However, immersion also depends on the compatibility of different body spaces within an individual. The visual space has to be coordinated with the proprioceptive space of the eyes, head, and hands. This is not always coordinated in virtual environments, nor is it easy to engineer, since the psychological cues for these spaces remain complex and poorly understood.
Yet, there is more to immersion than this. For example, one can become completely immersed by donning a display that takes you to a completely different place, transporting you thousands of miles in an instant. Surely this distance in itself should have little effect on the quality of immersion. So total immersion is somehow different from partial immersion in a local representation like a picture or a movie. The visual coordination of real and virtual spaces becomes less important than the coordination of virtual and proprioceptive spaces.
The new technologies of virtual reality offer experimenters an opportunity to explore many factors that affect the perception and cognition of virtual spaces in ways that were either not possible before, or that were so difficult to control that they were virtually impossible. One important new psychological effect of these technologies is a re- emphasis of research perspectives on internal, cognitive constructs such as egocenter and virtual space, rather than external, objective constructs such as distance, size, and slant (Beer, 1992). Within cyberspace, the accurate location of ones sense of self assumes an importance because it can be manipulated. You can be made to feel vividly that your visual center is not coordinated with your hands and head, as well as the wrong "distance" from objects. Perceived "distance" remains an important psychological variable, but perceived egocenter location assumes a new simplifying functionality for understanding effects within virtual space.
The accurate location of ones virtual egocenter in a geometric space is of critical importance for immersion. Furness (1992) and Howlett (1990) report that immersion is only experienced when the field of view (FOV) is greater than 60 degrees, or at least in the 60 to 90 degree FOV range. Why this should be so is not understood, nor are there theoretical frameworks for beginning to understand this phenomenon. The question is also important for dealing with simulation or motion sickness. Immersion environments are notorious for producing motion sickness, and an inaccurate location of virtual egocenters may be implicated in this noxious effect. Jex (1991) reports that simulator sickness is hardly ever felt with FOV less than 60 degrees (the complement of immersion FOV). Perhaps a key variable is the quality of immersion and the accuracy of self-localization. Informal comments by users of immersion environments have yielded many descriptions of surprising errors of self-localization. As a start this research begins to explore how egocenters are determined from perceptual arrays.

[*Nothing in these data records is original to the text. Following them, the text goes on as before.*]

(** Changes away from the pointer and the releases. *)
Lemma live_elsewhere (C : path → Prop) o s s' : (∀ q, ¬ C q → s' !! q = s !! q) → ¬ C cur →
  (∀ q, under (releases_dir track) q → q ≠ releases_dir track → ¬ C q) → live o s → live o s'.
Proof.
  intros Heq Hcur Hrel. apply (live_stable C); [done..| |].
  - intros u _. apply Hrel; [apply (release_under u), under_refl|]. apply release_ne.
  - intros u q _ _ Hq. apply Hrel; [by eapply release_under|]. intros ->. destruct Hq as [r Hr].
    apply (release_ne u). unfold rel, release_dir in Hr |- *. rewrite <-app_assoc in Hr.
    rewrite <-(app_nil_r (releases_dir track)) in Hr at 1. by apply app_inv_head in Hr.
Qed.

Lemma ready_stable (C : path → Prop) s s' : (∀ q, ¬ C q → s' !! q = s !! q) →
  (∀ q, under (rel v) q → ¬ C q) → ready s → ready s'.
Proof.
  intros Heq HC [Hd Hv]. split.
  - rewrite Heq; [done|apply HC, under_refl].
  - rewrite <-Hv. apply validate_ext. intros q. unfold tree. apply Heq, HC, under_app.
Qed.

(** *** Reading the pointer *)

Lemma current_release_name_spec (o : option string) (P : Fs → Prop) : (∀ s, P s → points o s) →
  hoare P (current_release_name cur) (λ previous s, previous = o ∧ P s) P.
Proof.
  intros HP. unfold current_release_name. eapply hoare_bind; [by apply hoare_entry_exists|].
  intros present. apply (hoare_pre _ (λ s, present = option_bool o ∧ P s)).
  { intros s [-> Hs]. split; [|done]. destruct (HP s Hs) as [Hc _]. unfold cur. rewrite Hc. by destruct o. }
  apply hoare_pure. intros ->. destruct o as [u|]; cbn [option_bool negb]; [|by intros w Hw].
  eapply hoare_bind; [apply hoare_map_err, hoare_query; done|]. intros target.
  apply (hoare_pre _ (λ s, target = "releases/" +:+ u ∧ P s)).
  { intros s [Ht Hs]. split; [|done]. destruct (HP s Hs) as [Hc _]. unfold cur in Ht. rewrite Hc in Ht. by injection Ht. }
  apply hoare_pure. intros ->. rewrite strip_prefix_app.
  destruct (contains _ _ || _ || _); [apply hoare_fail|].
  destruct (parent cur) as [dir|]; [|apply hoare_fail].
  eapply hoare_bind; [by apply hoare_entry_exists|]. intros present.
  eapply hoare_bind.
  - eapply (hoare_look _ _ P); [by destruct present; confine|by intros s [_ Hs]].
  - intros is_dir. apply (hoare_pre _ P); [by intros s [_ Hs]|]. destruct is_dir; [by intros w Hw|apply hoare_fail].
Qed.

(** *** Moving the pointer *)

Lemma temporary_ne (x y z : string) : "current." +:+ x +:+ y +:+ z ≠ "current".
Proof. done. Qed.
Definition copy_file_atomically (source target : path) : IO FsError unit :=
  _ ← ensure_parent_dir target;
  temporary_path ← temporary_path_for target;
  _ ← or_else_remove (_ ← copy_file source temporary_path; rename temporary_path target) temporary_path;
  sync_parent_directory target.
End host.

(** ** What the calls keep *)

Definition others (C : path → Prop) (s0 s : Fs) : Prop := ∀ (q : path), ¬ C q → s !! q = s0 !! q.

Definition is_link (n : option node) : bool := match n with Some (Link _) => true | _ => false end.

Lemma final_path_plain n fs p : is_link (fs !! p) = false → final_path n fs p = Some p.
Proof. intros Hl. destruct n; cbn; by destruct (fs !! p) as [[]|]. Qed.

Lemma resolve_plain n fs p : is_link (fs !! p) = false → resolve n fs p = fs !! p.
Proof. intros Hl. destruct n; cbn; by destruct (fs !! p) as [[]|]. Qed.

Lemma open_write_plain p fs q : is_link (fs !! p) = false → open_write p fs = Ok q → q = p.
Proof.
  intros Hl. unfold open_write. rewrite final_path_plain by done. destruct (fs !! p) as [[]|]; try done;
    destruct (parent_is_dir p fs); congruence.
Qed.

(** ** Triples that tell the errors *)

Section triples.
Context {E : Type}.
Implicit Types (X : E → Fs → Prop).

Definition triple {A : Type} (P : Fs → Prop) (m : IO E A) (Q : A → Fs → Prop) X : Prop :=
  ∀ w, P (files w) → match m w with (Ok a, w') => Q a (files w') | (Err e, w') => X e (files w') end.

Lemma triple_bind {A B : Type} P (m : IO E A) (f : A → IO E B) R Q X :
  triple P m R X → (∀ a, triple (R a) (f a) Q X) → triple P (m ≫= f) Q X.
Proof. intros Hm Hf w Hw. specialize (Hm w Hw). unfold mbind, io_bind. destruct (m w) as [[a|e] w']; [by apply Hf|done]. Qed.

Lemma triple_seq {A B : Type} P R (m : IO E A) (k : IO E B) Q X :
  triple P m (λ _, R) X → triple R k Q X → triple P (m ≫= λ _, k) Q X.
Proof. intros Hm Hk. eapply triple_bind; [done|]. by intros ?. Qed.

Lemma triple_ret {A : Type} (a : A) (Q : A → Fs → Prop) X : triple (Q a) (mret a) Q X.
Proof. by intros w Hw. Qed.

Lemma triple_fail {A : Type} e (Q : A → Fs → Prop) X : triple (X e) (io_fail e) Q X.
Proof. by intros w Hw. Qed.

Lemma triple_pre {A : Type} (P P' : Fs → Prop) (m : IO E A) Q X : (∀ s, P s → P' s) → triple P' m Q X → triple P m Q X.
Proof. intros HP Hm w Hw. apply Hm, HP, Hw. Qed.

Lemma triple_pure {A : Type} (φ : Prop) P (m : IO E A) Q X : (φ → triple P m Q X) → triple (λ s, φ ∧ P s) m Q X.
Proof. intros Hm w [Hφ HP]. by apply Hm. Qed.

(** Errors that say nothing of their own. *)
Lemma triple_hoare {A : Type} P (m : IO E A) Q (Y : Fs → Prop) X : hoare P m Q Y → (∀ e s, Y s → X e s) → triple P m Q X.
Proof. intros Hm HX w Hw. specialize (Hm w Hw). destruct (m w) as [[a|e] w']; [done|by apply HX]. Qed.

End triples.

(** A step whose failure is looked at. *)
Lemma triple_try_told {E F A B : Type} P (m : IO F A) (f : result F A → IO E B) R Y Q X : triple P m R Y →
  (∀ a, triple (R a) (f (Ok a)) Q X) → (∀ e, triple (Y e) (f (Err e)) Q X) → triple P (io_try m ≫= f) Q X.
Proof.
  intros Hm Hok Herr w Hw. specialize (Hm w Hw). unfold mbind, io_bind, io_try. destruct (m w) as [[a|e] w']; [by apply Hok|by apply Herr].
Qed.

Lemma triple_try {E F A B : Type} P (m : IO F A) (f : result F A → IO E B) R Y Q X : hoare P m R Y →
  (∀ a, triple (R a) (f (Ok a)) Q X) → (∀ e, triple Y (f (Err e)) Q X) → triple P (io_try m ≫= f) Q X.
Proof. intros Hm. by apply triple_try_told. Qed.

Lemma hoare_try {E F A : Type} (P : Fs → Prop) (m : IO E A) Q X (Z : Fs → Prop) : hoare P m Q X →
  hoare P (io_try (F := F) m) (λ r s, match r with Ok a => Q a s | Err _ => X s end) Z.
Proof. intros Hm w Hw. specialize (Hm w Hw). unfold io_try. by destruct (m w) as [[]]. Qed.

Section spec.
Context `{Host}.

Lemma changes_at_path {A : Type} (C : path → Prop) p (m : IO IoError A) : changes C m → changes C (at_path p m).
Proof. apply changes_map_err. Qed.

Lemma changes_or_missing {A : Type} (C : path → Prop) (a : A) (m : IO FsError A) : changes C m → changes C (or_missing a m).
Proof.
  intros Hm w q Hq. specialize (Hm w q Hq). unfold or_missing. destruct (m w) as [[x|[p [[] t]]] w']; done.
Qed.

Lemma changes_secure_file (C : path → Prop) p : changes C (secure_file p).
Proof.
  unfold secure_file, set_mode, validate_mode, validate_owner.
  repeat first [apply changes_at_path, changes_query | apply changes_bind; [|intros ?] | apply changes_ret].
Qed.

Lemma changes_ensure_parent_dir p : changes (λ q, q ∈ ancestors (removelast p)) (ensure_parent_dir p).
Proof.
  unfold ensure_parent_dir. destruct p as [|x p]; [apply changes_ret|]. cbn [parent]. unfold ensure_user_dir.
  apply changes_bind; [apply changes_at_path, changes_std_create_dir_all|intros _u]. apply changes_secure_file.
Qed.

(** Writing to a path that is not a link: the text or, on failure, any content. *)
Lemma hoare_std_write (P : Fs → Prop) p content : (∀ s, P s → is_link (s !! p) = false) →
  hoare P (std_write p content) (λ _ s', ∃ s, P s ∧ s' = <[p := File content]> s)
    (λ s', P s' ∨ ∃ s c, P s ∧ s' = <[p := File c]> s).
Proof.
  intros Hl. apply hoare_syscall.
  - intros s [] s' Hs. destruct (open_write p s) as [q|] eqn:Ho; [|done]. cbn. intros [= <-].
    apply open_write_plain in Ho as ->; [by exists s|by apply Hl].
  - intros s Hs. by left.
  - intros f s Hs. unfold write_partial. destruct (open_write p s) as [q|] eqn:Ho; [|by left].
    destruct (fault_reached f p); [|by left]. apply open_write_plain in Ho as ->; [|by apply Hl]. right. by exists s, (str_take (fault_count f) content).
Qed.

(** Renaming replaces the target in one step. *)
Lemma hoare_std_rename (P : Fs → Prop) a b :
  hoare P (std_rename a b) (λ _ s', ∃ s, P s ∧ s' = moved a b s ∪ without b (without a s)) P.
Proof.
  apply hoare_syscall; [|done|done]. intros s [] s' Hs [_ ->]%std_rename_ok. by exists s.
Qed.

Some work exists that may be helpful to understand the psychology of egocenters (Howard, 1982; Ono, 1981). Kubovy (1986) provides an insightful description of the use of techniques by Renaissance artists to manipulate the location of virtual egocenters, and thus manipulate attitudes and emotions. He and many art critics point out that Davincis "Last Supper" is painted without the usual Trompe Loeil foreshortening even though the painting is well above most observers eye level, some fifteen feet up in the air, in fact.
Figure 2. DaVinci`s
Last Supper. The
viewpoint is straight ahead
even though the picture is actually viewed from fifteen feet
below.
==============================
______________________________
==============================
Figure 3. A
demonstration of
our ability to hold
only one viewpoint
at a time. A Necker
Cube. Imagine looking
"down" at it from above,
then "up" at it from
below. The
appearance of the
cube will transform, although it will also continue to alternate.
==============================
______________________________
==============================
As the art critics point out, observers naturally think that they are looking at the picture straight on, (See Figure 2) and this might give them an elevated feeling, that could be interpreted metaphorically and spiritually. You can get something of this effect with much more mundane images: Try controlling your viewpoint by looking "up" at the Necker cube in Figure 3, or "down" at it. You will see reversals or alternations of these viewpoints continue, but for a brief while, the viewpoint should be in your control. It is a very clear demonstration that we can only hold one viewpoint at a time. A more complicated arrangement of Necker-like rectangles can be arranged into a rising staircase. Because we usually only examine stairs from above, its appearance does not reverse nearly as much as the Necker cube itself. Experience dramatically affects our perceptions. The point can be made even more clearly with the "house" outline (Fig. 4). It is almost impossible to see it from its alternate viewpoint, looking up from below, because houses or house models are generally seen from ground level or from above, never from below.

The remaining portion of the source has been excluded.